To do: For the material below, return exactly the lines starting at the line containing "ISPCRT_BUILD_GPU := gpu;" and ending at the line containing "Device_newKernel := fun", both ends included, and no others.

================

(** The library code an entry point runs.  The two entry points that
    take a context read its device type first; the 1D and 2D launches run
    the code of the 3D one. *)
Definition work (c : Call) : B (result_type c) :=
  match c return B (result_type c) with
  | CallSetErrorFunc _ => mret tt
  | CallUseCount h => ispcrtUseCount_try h
  | CallRelease h => ispcrtRelease_try h
  | CallRetain h => ispcrtRetain_try h
  | CallGetDevice type i => getISPCRTDevice_try type nullptr nullptr i
  | CallGetDeviceFromContext ctx i =>
      c ← referenceFromHandle_Context ctx;
      getISPCRTDevice_try (getDeviceType c) ctx nullptr i
  | CallGetDeviceFromNativeHandle ctx d =>
      c ← referenceFromHandle_Context ctx;
      getISPCRTDevice_try (getDeviceType c) ctx d 0%N
  | CallGetDeviceCount type => ispcrtGetDeviceCount_try type
  | CallGetDeviceInfo type i info => ispcrtGetDeviceInfo_try type i info
  | CallNewContext type => getISPCRTContext_try type nullptr
  | CallGetContextFromNativeHandle type c => getISPCRTContext_try type c
  | CallNewMemoryView d a n fl => ispcrtNewMemoryView_try d a n fl
  | CallNewMemoryViewForContext c a n fl => ispcrtNewMemoryViewForContext_try c a n fl
  | CallHostPtr h => ispcrtHostPtr_try h
  | CallDevicePtr h => ispcrtDevicePtr_try h
  | CallSize h => ispcrtSize_try h
  | CallGetMemoryViewAllocType h => ispcrtGetMemoryViewAllocType_try h
  | CallGetMemoryAllocType d p => ispcrtGetMemoryAllocType_try d p
  | CallSharedPtr h => ispcrtSharedPtr_try h
  | CallLoadModule d f o => ispcrtLoadModule_try d f o
  | CallDynamicLinkModules d ms n => ispcrtDynamicLinkModules_try d ms n
  | CallStaticLinkModules d ms n => ispcrtStaticLinkModules_try d ms n
  | CallFunctionPtr m name => ispcrtFunctionPtr_try m name
  | CallNewKernel d m name => ispcrtNewKernel_try d m name
  | CallNewTaskQueue d => ispcrtNewTaskQueue_try d
  | CallDeviceBarrier q => ispcrtDeviceBarrier_try q
  | CallCopyToDevice q mv => ispcrtCopyToDevice_try q mv
  | CallCopyToHost q mv => ispcrtCopyToHost_try q mv
  | CallCopyMemoryView q dst src size => ispcrtCopyMemoryView_try q dst src size
  | CallLaunch1D q k p d0 => ispcrtLaunch3D_try q k p d0 1%N 1%N
  | CallLaunch2D q k p d0 d1 => ispcrtLaunch3D_try q k p d0 d1 1%N
  | CallLaunch3D q k p d0 d1 d2 => ispcrtLaunch3D_try q k p d0 d1 d2
  | CallSync q => ispcrtSync_try q
  | CallFutureGetTimeNs f => ispcrtFutureGetTimeNs_try f
  | CallFutureIsValid f => ispcrtFutureIsValid_try f
  | CallPlatformNativeHandle d => ispcrtPlatformNativeHandle_try d
  | CallDeviceNativeHandle d => ispcrtDeviceNativeHandle_try d
  | CallDeviceContextNativeHandle d => ispcrtDeviceContextNativeHandle_try d
  | CallContextNativeHandle c => ispcrtContextNativeHandle_try c
  | CallTaskQueueNativeHandle q => ispcrtTaskQueueNativeHandle_try q
  end.

End Dispatch.

(** ** A small backend to run the entry points on

    Its GPU constructors throw when no GPU is present; its task queue
    appends each submitted command to the queue's command stream. *)
Module Sim.

Definition enqueue (q : N) (cmd : Command) : B unit :=
  o ← referenceFromHandle q;
  match payload o with
  | PTaskQueue d cmds =>
      modify (set_objects (insert q {| refCounter := refCounter o;
                                       payload := PTaskQueue d (cmds ++ [cmd]) |}))
  | _ => undefined
  end.

Definition need_gpu {A} (present : bool) (m : B A) : B A :=
  if present then m else throw (std_runtime_error "no GPU device found").

Definition deviceInfo (count deviceIdx : N) : B ISPCRTDeviceInfo :=
  if (deviceIdx <? count)%N then mret {| vendorId := 0%N; deviceId := deviceIdx |}
  else throw (std_runtime_error "Invalid device number").

Definition newMemoryView (appMemory numBytes : N) (fl : ISPCRTNewMemoryViewFlags) : B N :=
  new_ (PMemoryView {| hostPtr := appMemory; devicePtr := appMemory; numBytes := numBytes;
                       isShared := bool_decide (allocType fl = ISPCRT_ALLOC_TYPE_SHARED) |}).

Definition backend (cpu gpu present : bool) : Backend := {|
  ISPCRT_BUILD_CPU := cpu;
  ISPCRT_BUILD_GPU := gpu;
  CPUDevice_ctor := mret 0%N;
  GPUDevice_ctor0 := need_gpu present (mret 0%N);
  GPUDevice_ctor := fun _ _ deviceIdx => need_gpu present (mret deviceIdx);
  CPUContext_ctor := mret nullptr;
  GPUContext_ctor0 := need_gpu present (mret nullptr);
  GPUContext_ctor := fun c => need_gpu present (mret c);
  cpu_deviceCount := mret 1%N;
  gpu_deviceCount := mret (if present then 1%N else 0%N);
  cpu_deviceInfo := deviceInfo 1%N;
  gpu_deviceInfo := deviceInfo (if present then 1%N else 0%N);
  Device_newMemoryView := fun _ => newMemoryView;
  Context_newMemoryView := fun _ => newMemoryView;
  Device_getMemAllocType := fun _ _ => mret ISPCRT_ALLOC_TYPE_UNKNOWN;
  Device_newModule := fun d file _ => new_ (PModule d file);
  Device_dynamicLinkModules := fun _ _ _ => mret tt;
  Device_staticLinkModules := fun d _ _ => new_ (PModule d "");
  Module_functionPtr := fun _ _ => mret nullptr;
  Device_newKernel := fun d m name => new_ (PKernel d m name);
  Device_newTaskQueue := fun d => new_ (PTaskQueue d []);
  TaskQueue_barrier := fun q => enqueue q CmdBarrier;
  TaskQueue_copyToDevice := fun q mv => enqueue q (CmdCopyToDevice mv);
  TaskQueue_copyToHost := fun q mv => enqueue q (CmdCopyToHost mv);
  TaskQueue_copyMemoryView := fun q dst src size => enqueue q (CmdCopyMemoryView dst src size);
  TaskQueue_launch := fun q k p d0 d1 d2 =>
    _ ← enqueue q (CmdLaunch k p d0 d1 d2);
    new_ (PFuture {| valid := false; time := 0%N |});
  TaskQueue_sync := fun _ => mret tt;
  Device_platformNativeHandle := fun _ => mret nullptr;
  Device_deviceNativeHandle := fun _ => mret nullptr;
  Device_contextNativeHandle := fun _ => mret nullptr;
  TaskQueue_taskQueueNativeHandle := fun _ => mret nullptr
|}.

Definition empty_store : Store := {| objects := ∅; infos := ∅ |}.

(** A process that has registered error function number 1, which comes
    back to the library. *)
Definition handler : ErrorFunc := callerErrorFcn 1 comes_back.
Definition world (s : Store) : World :=
  {| g_errorFcn := Some handler; cerr := []; errorCalls := []; store := s |}.

(** A device (1), a queue on it (2), memory views of 4 and 8 bytes (3, 4),
    a context (5), a future that is not valid yet (6), a module (7) and a
    kernel (8); the caller owns one info struct, at address 512. *)
Definition store1 : Store :=
  {| objects :=
       <[1%N := {| refCounter := 1; payload := PDevice CPU 0 |}]>
       (<[2%N := {| refCounter := 1; payload := PTaskQueue 1 [] |}]>
       (<[3%N := {| refCounter := 1;
                    payload := PMemoryView {| hostPtr := 64; devicePtr := 128;
                                              numBytes := 4; isShared := false |} |}]>
       (<[4%N := {| refCounter := 1;
                    payload := PMemoryView {| hostPtr := 256; devicePtr := 256;
                                              numBytes := 8; isShared := true |} |}]>
       (<[5%N := {| refCounter := 1; payload := PContext CPU 0 |}]>
       (<[6%N := {| refCounter := 1; payload := PFuture {| valid := false; time := 0 |} |}]>
       (<[7%N := {| refCounter := 1; payload := PModule 1 "kernels.so" |}]>
       (<[8%N := {| refCounter := 1; payload := PKernel 1 7 "saxpy" |}]>
        ∅)))))));
     infos := <[512%N := {| vendorId := 7; deviceId := 7 |}]> ∅ |}.

End Sim.

(** ** A second setting: no device can be constructed

    The small backend with both backends in the build, no GPU present,
    and a CPU device constructor that throws as well; and a store with a
    GPU context (1) and a future that has completed (2). *)
Module Sim2.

================

Solved exercise:
  ISPCRT_BUILD_GPU := gpu;
  CPUDevice_ctor := mret 0%N;
  GPUDevice_ctor0 := need_gpu present (mret 0%N);
  GPUDevice_ctor := fun _ _ deviceIdx => need_gpu present (mret deviceIdx);
  CPUContext_ctor := mret nullptr;
  GPUContext_ctor0 := need_gpu present (mret nullptr);
  GPUContext_ctor := fun c => need_gpu present (mret c);
  cpu_deviceCount := mret 1%N;
  gpu_deviceCount := mret (if present then 1%N else 0%N);
  cpu_deviceInfo := deviceInfo 1%N;
  gpu_deviceInfo := deviceInfo (if present then 1%N else 0%N);
  Device_newMemoryView := fun _ => newMemoryView;
  Context_newMemoryView := fun _ => newMemoryView;
  Device_getMemAllocType := fun _ _ => mret ISPCRT_ALLOC_TYPE_UNKNOWN;
  Device_newModule := fun d file _ => new_ (PModule d file);
  Device_dynamicLinkModules := fun _ _ _ => mret tt;
  Device_staticLinkModules := fun d _ _ => new_ (PModule d "");
  Module_functionPtr := fun _ _ => mret nullptr;
  Device_newKernel := fun d m name => new_ (PKernel d m name);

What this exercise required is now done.